» Activity:
Look for the string "list" in the data below, and copy each line that holds it.

» Entries shown:
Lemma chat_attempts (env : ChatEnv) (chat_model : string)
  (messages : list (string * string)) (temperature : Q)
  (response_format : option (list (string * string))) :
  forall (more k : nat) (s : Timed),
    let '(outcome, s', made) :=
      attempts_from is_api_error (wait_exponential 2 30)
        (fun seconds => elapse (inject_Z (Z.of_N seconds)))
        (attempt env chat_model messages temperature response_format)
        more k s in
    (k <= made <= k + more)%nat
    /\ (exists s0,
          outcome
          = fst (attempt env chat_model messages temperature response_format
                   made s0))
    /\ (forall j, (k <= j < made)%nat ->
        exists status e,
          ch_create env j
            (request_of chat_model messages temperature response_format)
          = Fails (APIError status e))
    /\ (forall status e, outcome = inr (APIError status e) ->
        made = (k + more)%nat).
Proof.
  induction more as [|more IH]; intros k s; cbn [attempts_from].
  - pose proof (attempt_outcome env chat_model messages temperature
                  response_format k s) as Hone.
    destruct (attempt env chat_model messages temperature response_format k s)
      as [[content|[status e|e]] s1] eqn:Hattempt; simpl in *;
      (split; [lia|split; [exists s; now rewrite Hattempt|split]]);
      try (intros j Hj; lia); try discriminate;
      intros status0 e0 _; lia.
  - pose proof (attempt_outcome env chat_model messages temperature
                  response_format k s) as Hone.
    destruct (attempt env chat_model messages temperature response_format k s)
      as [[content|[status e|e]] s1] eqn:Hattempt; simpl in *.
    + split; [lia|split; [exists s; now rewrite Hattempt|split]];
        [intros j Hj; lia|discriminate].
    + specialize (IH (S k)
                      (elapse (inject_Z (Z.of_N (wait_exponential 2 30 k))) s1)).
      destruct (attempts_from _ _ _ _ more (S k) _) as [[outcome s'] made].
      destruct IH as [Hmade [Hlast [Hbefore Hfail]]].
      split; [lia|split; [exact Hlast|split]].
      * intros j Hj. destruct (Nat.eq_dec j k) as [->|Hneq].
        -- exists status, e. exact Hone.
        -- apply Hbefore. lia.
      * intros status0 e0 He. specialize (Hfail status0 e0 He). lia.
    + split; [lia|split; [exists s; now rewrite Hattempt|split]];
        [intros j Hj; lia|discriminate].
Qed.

» Task output:
  (messages : list (string * string)) (temperature : Q)
  (response_format : option (list (string * string))) :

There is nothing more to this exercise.